La clôture de la mise en état du dossier a été ordonnée le 18 janvier 2023, l’affaire plaidée le 16 mars 2023 et mise en délibéré au 25 mai 2023.

Il a en cours de délibéré par e-mail du greffe du 10 mai 2023 été demandé au conseil du Théâtre National de Chaillot s’il avait déclaré une créance de frais irrépétibles entre les mains du liquidateur de la société Traiteur Concept, ce à quoi il a par e-mail en retour du même jour répondu par la négative.

Motifs

Il est rappelé que l’article 912 alinéa 2 du code de procédure civile dispose que les dossiers comprenant les copies des pièces visées dans les conclusions et numérotées dans l’ordre du bordereau récapitulatif sont déposés à la cour quinze jours avant la date fixée pour l’audience de plaidoirie. Or la société Actis, ès qualités pour la société Traiteur Concept, ne justifie pas avoir déposé son dossier de pièces au plus tard le 1er mars 2023, quinze jours avant l’audience du 16 mars 2023, ni le jour de cette audience, ni même ultérieurement, malgré demandes du greffe en ce sens.

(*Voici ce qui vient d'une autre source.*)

Record AuthLibs (RawBody : Type) := mkAuthLibs {
  loginSchemaParse : RawBody -> string + LoginInput;
  registerSchemaParse : RawBody -> string + RegisterInput;
  hashPassword : string -> string;
  verifyPassword : string -> string -> bool;
  generateToken : string -> string;
  slugOf : string -> Time -> string }.
Arguments loginSchemaParse {RawBody}.
Arguments registerSchemaParse {RawBody}.
Arguments hashPassword {RawBody}.
Arguments verifyPassword {RawBody}.
Arguments generateToken {RawBody}.
Arguments slugOf {RawBody}.

(** POST /api/v1/auth/login *)
Definition login {RawBody} (libs : AuthLibs RawBody) (body : RawBody)
  : M (nat * (string * SafeHuman)) :=
  match loginSchemaParse libs body with
  | inl message => reply 400 (BError message)
  | inr data =>
      await human <- query (fun d => getHumanByEmail d (li_email data)) ;
      match human with
      | None => reply 401 (BError "Invalid email or password")
      | Some human =>
          let validPassword := verifyPassword libs (li_password data) (Human.password human) in
          if negb validPassword
          then reply 401 (BError "Invalid email or password")
          else
            let token := generateToken libs (Human.id human) in
            ret (200, (token, safeHuman human))
      end
  end.

(** POST /api/v1/auth/register, on the workspaces table and the database.
    Each of the four inserts has its own generated id and time; [dateNow]
    is the [Date.now()] of the slug. An error of the storage is caught and
    answered 500, with what was written before it left in place. *)
Record RegisterEnv := mkRegisterEnv {
  forHuman : Env; forWorkspace : Env; forMember : Env; forChannel : Env;
  dateNow : Time }.

Inductive RegisterReply :=
| Registered (token : string) (user : SafeHuman)
| RegisterError (code : nat) (message : string).

Definition register {RawBody} (libs : AuthLibs RawBody) (env : RegisterEnv)
    (workspaces : list Workspace.t) (d : Db) (body : RawBody)
  : RegisterReply * (list Workspace.t * Db) :=
  match registerSchemaParse libs body with
  | inl message => (RegisterError 400 message, (workspaces, d))
  | inr data =>
      (* Check if email already exists *)
      match getHumanByEmail d (ri_email data) with
      | Some _ => (RegisterError 400 "Email already registered", (workspaces, d))
      | None =>
          let hashedPassword := hashPassword libs (ri_password data) in
          match createHuman (uuid (forHuman env)) (now (forHuman env)) d
                  (InsertHuman.mk (ri_email data) hashedPassword (ri_name data) None) with
          | inl _ => (RegisterError 500 "Registration failed", (workspaces, d))
          | inr (human, d1) =>
              (* Create a default workspace for the new user *)
              match createWorkspace (uuid (forWorkspace env)) (now (forWorkspace env))
                      workspaces
                      (InsertWorkspace.mk (ri_name data ++ "'s Workspace")
                         (slugOf libs (ri_name data) (dateNow env))) with
              | inl _ => (RegisterError 500 "Registration failed", (workspaces, d1))
              | inr (workspace, workspaces1) =>
                  (* Add user to workspace *)
                  match addWorkspaceMember (uuid (forMember env)) (now (forMember env)) d1
                          (InsertWorkspaceMember.mk (Workspace.id workspace)
                             (Human.id human) (Some "owner")) with
                  | inl _ => (RegisterError 500 "Registration failed", (workspaces1, d1))
                  | inr (_, d2) =>
                      (* Create default channel *)
                      match createChannel (uuid (forChannel env)) (now (forChannel env)) d2
                              (InsertChannel.mk (Workspace.id workspace) "general"
                                 (Some "General discussion") false) with
                      | inl _ =>
                          (RegisterError 500 "Registration failed", (workspaces1, d2))
                      | inr (_, d3) =>
                          let token := generateToken libs (Human.id human) in
                          (Registered token (safeHuman human), (workspaces1, d3))
                      end
                  end
              end
          end
      end
  end.

(* ===================================================================== *)
(** ** server/seed.ts                                                     *)
(* ===================================================================== *)

(** The script works on the workspaces table and the database. A storage
    call that is rejected ends it, with what was written before left in
    place. *)
Definition Tables : Type := list Workspace.t * Db.
Definition Script (A : Type) : Type := Tables -> (Exn + A) * Tables.

Definition andThen {A B} (m : Script A) (k : A -> Script B) : Script B :=
  fun t => match m t with
           | (inr a, t') => k a t'
           | (inl e, t') => (inl e, t')
           end.

Notation "'stored' x <- m ; k" := (andThen m (fun x => k))
  (at level 10, x name, m at level 100, k at level 200,
   format "'[v' 'stored'  x  <-  m ; '/' k ']'").

Definition finished : Script unit := fun t => (inr tt, t).

(** An insert into a table of the database, with the id and the time it
    generates. *)
Definition inDb {X A} (e : Env) (create : string -> Time -> Db -> X -> Exn + A * Db)
    (x : X) : Script A :=
  fun t => match create (uuid e) (now e) (snd t) x with
           | inl err => (inl err, t)
           | inr (a, d) => (inr a, (fst t, d))
           end.

Definition inWorkspaces (e : Env) (x : InsertWorkspace.t) : Script Workspace.t :=
  fun t => match createWorkspace (uuid e) (now e) (fst t) x with
           | inl err => (inl err, t)
           | inr (a, l) => (inr a, (l, snd t))
           end.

Sur la responsabilité du Théâtre National de Chaillot

Les premiers juges ont estimé qu’il résultait clairement de la convention d’occupation conclue entre le Théâtre National de Chaillot et la société Traiteur Concept que le premier s’était réservé le droit d’organiser des manifestations dans les espaces objets de la convention (et, ainsi, dans le grand foyer), sans que le restaurateur puisse exiger d’être choisi pour assurer le service ni invoquer une concurrence déloyale, mais à charge pour le théâtre de notifier audit restaurateur, de manière précise et non uniquement sur un agenda partagé, les manifestations prévues pour lui permettre de présenter une offre de service. Ils ont observé que le Théâtre National de Chaillot ne justifiait pas du respect de son obligation d’information formelle et ont retenu un manquement de sa part de ce chef. Les premiers juges ont en revanche considéré que la société Traiteur Concept ne démontrait pas que le Théâtre National de Chaillot lui ait imposé de pratiquer des prix anormalement bas pour ses prestations (afin d’assurer la concurrence avec d’autres prestataires), ni que le théâtre ne lui ait pas livré des locaux lui permettant d’exercer ses activités, lui imposant des travaux importants et constatent enfin que le traiteur a régulièrement été informé des travaux que le Théâtre National de Chaillot prévoyait lui-même dans le grand foyer. En réparation du préjudice résultant du manquement du théâtre à son obligation de notification préalable des événements à venir dans le grand foyer, mais en l’absence de bilan comptable du traiteur et au seul vu des factures communiquées, les premiers juges ont évalué le préjudice de la société Traiteur Concept à hauteur de la somme globale de 10.000 euros.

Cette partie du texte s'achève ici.